> [Your objective] Your output should be the lines from the start of the data through the line containing "are never called", exactly and nothing more.
——
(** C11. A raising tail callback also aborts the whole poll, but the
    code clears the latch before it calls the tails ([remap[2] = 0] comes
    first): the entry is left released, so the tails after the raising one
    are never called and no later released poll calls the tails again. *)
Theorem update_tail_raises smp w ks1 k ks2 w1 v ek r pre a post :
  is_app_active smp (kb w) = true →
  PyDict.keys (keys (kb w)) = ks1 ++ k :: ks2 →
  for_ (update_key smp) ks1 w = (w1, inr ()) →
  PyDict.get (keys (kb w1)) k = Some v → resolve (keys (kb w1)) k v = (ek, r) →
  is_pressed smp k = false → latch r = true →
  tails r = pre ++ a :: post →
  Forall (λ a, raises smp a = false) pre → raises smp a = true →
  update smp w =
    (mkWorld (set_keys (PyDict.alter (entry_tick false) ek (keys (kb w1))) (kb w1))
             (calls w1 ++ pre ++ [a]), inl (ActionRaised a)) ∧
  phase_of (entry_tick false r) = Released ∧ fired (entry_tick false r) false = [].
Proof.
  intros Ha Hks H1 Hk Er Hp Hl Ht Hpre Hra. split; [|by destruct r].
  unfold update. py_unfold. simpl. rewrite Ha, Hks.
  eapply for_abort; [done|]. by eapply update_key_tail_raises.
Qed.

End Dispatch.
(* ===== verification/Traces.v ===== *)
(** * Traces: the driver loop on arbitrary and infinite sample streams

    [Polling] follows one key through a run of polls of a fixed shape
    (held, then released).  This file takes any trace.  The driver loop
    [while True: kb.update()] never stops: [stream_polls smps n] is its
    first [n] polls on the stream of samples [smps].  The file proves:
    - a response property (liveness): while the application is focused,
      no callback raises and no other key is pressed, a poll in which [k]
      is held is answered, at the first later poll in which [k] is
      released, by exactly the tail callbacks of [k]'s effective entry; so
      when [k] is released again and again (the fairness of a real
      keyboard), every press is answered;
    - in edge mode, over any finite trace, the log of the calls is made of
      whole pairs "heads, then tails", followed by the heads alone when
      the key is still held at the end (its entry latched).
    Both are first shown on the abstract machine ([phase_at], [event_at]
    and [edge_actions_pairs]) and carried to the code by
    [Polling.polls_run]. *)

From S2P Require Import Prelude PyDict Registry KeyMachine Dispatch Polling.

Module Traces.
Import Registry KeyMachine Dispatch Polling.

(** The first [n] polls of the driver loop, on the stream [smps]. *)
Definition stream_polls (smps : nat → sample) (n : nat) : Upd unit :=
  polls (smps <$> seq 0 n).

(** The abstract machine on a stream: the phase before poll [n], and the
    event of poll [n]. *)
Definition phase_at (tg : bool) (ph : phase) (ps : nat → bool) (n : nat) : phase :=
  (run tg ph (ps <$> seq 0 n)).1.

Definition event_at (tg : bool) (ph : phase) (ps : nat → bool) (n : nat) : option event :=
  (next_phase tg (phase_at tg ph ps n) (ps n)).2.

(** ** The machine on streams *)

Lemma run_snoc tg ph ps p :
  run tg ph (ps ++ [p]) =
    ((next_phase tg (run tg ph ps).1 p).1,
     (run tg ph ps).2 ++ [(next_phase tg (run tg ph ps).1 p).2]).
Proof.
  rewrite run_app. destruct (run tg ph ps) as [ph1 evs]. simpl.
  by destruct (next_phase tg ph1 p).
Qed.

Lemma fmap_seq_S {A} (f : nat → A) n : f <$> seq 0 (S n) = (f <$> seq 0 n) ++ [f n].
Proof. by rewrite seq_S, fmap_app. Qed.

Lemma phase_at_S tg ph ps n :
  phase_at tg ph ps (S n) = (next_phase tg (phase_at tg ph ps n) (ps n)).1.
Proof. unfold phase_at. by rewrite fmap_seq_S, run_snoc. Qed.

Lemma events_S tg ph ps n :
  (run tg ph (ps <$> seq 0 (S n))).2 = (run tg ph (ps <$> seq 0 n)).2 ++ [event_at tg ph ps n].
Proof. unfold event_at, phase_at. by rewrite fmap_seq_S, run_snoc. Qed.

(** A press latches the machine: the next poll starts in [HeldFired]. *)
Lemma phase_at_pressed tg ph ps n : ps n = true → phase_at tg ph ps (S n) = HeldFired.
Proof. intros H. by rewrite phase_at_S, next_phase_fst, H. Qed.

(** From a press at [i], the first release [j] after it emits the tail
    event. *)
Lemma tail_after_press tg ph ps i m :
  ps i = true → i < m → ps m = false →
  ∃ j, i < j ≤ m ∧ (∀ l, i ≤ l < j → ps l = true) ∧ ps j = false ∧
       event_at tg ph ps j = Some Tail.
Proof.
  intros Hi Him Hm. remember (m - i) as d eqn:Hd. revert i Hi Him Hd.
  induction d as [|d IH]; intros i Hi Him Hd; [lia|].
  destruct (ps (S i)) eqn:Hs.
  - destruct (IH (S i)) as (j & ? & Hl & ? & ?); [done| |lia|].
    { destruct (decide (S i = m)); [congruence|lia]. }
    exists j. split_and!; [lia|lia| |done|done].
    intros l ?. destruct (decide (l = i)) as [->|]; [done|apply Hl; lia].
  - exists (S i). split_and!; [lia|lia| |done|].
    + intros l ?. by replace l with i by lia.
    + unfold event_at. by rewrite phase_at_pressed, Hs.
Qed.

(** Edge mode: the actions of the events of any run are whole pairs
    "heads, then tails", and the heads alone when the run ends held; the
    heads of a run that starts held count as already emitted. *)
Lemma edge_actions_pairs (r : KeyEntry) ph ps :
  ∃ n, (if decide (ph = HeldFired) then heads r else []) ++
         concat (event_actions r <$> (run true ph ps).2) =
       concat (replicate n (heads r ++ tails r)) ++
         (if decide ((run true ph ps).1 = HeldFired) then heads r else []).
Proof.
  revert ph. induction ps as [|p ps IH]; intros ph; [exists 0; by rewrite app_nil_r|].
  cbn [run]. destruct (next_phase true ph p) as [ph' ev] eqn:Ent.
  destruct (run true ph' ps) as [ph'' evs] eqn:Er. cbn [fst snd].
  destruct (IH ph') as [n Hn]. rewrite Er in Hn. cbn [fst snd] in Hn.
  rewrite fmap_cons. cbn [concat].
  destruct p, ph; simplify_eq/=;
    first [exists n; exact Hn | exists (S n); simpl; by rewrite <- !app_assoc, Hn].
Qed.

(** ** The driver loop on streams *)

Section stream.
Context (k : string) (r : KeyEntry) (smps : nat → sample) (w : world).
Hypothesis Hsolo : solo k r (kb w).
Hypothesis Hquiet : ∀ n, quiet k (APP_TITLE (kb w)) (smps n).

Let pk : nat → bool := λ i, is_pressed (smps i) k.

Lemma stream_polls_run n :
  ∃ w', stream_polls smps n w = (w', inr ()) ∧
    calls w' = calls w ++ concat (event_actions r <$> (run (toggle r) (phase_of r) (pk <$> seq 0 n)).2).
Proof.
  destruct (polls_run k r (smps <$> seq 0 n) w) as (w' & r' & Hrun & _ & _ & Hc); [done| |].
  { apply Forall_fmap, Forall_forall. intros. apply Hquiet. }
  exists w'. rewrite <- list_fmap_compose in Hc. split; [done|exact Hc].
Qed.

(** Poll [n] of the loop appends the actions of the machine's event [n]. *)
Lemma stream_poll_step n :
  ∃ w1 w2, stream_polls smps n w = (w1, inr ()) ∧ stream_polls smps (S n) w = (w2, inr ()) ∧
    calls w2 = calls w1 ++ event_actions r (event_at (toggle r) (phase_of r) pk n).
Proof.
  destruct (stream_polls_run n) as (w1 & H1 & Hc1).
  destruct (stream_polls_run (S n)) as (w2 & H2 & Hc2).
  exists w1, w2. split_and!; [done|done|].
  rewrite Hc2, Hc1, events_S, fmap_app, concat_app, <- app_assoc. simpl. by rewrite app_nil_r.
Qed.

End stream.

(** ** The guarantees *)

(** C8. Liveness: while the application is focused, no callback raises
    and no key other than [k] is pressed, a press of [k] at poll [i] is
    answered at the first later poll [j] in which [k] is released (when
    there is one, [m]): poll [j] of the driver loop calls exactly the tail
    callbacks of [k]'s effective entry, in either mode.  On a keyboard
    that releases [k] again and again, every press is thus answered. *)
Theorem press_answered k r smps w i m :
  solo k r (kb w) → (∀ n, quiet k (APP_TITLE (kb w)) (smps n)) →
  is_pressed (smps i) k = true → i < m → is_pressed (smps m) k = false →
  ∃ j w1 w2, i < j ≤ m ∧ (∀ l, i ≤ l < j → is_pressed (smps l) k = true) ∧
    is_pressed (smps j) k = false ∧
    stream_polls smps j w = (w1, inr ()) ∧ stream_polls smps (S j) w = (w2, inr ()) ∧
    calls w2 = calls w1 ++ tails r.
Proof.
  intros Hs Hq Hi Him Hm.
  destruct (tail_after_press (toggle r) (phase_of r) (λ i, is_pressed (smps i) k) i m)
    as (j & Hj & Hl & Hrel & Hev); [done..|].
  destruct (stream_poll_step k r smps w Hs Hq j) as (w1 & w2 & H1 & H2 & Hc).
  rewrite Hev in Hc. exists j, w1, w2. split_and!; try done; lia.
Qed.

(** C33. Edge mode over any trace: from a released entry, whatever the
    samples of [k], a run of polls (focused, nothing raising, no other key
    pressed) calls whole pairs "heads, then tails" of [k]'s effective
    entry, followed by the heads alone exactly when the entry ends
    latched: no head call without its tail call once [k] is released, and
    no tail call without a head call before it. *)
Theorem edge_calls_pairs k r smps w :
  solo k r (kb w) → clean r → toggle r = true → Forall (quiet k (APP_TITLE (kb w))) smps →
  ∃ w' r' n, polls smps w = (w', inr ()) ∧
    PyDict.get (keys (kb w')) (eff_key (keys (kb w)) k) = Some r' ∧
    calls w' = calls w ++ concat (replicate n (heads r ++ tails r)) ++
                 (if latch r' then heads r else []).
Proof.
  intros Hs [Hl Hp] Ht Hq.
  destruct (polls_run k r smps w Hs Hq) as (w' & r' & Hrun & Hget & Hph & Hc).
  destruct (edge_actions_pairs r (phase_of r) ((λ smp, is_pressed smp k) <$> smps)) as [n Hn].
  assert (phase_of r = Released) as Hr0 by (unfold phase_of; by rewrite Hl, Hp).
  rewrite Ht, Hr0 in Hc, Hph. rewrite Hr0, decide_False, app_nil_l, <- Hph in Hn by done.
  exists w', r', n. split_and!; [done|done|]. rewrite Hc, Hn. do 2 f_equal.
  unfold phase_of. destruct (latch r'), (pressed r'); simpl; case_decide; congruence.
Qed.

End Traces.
——
> [Solution for this task]
(** C11. A raising tail callback also aborts the whole poll, but the
    code clears the latch before it calls the tails ([remap[2] = 0] comes
    first): the entry is left released, so the tails after the raising one
    are never called and no later released poll calls the tails again. *)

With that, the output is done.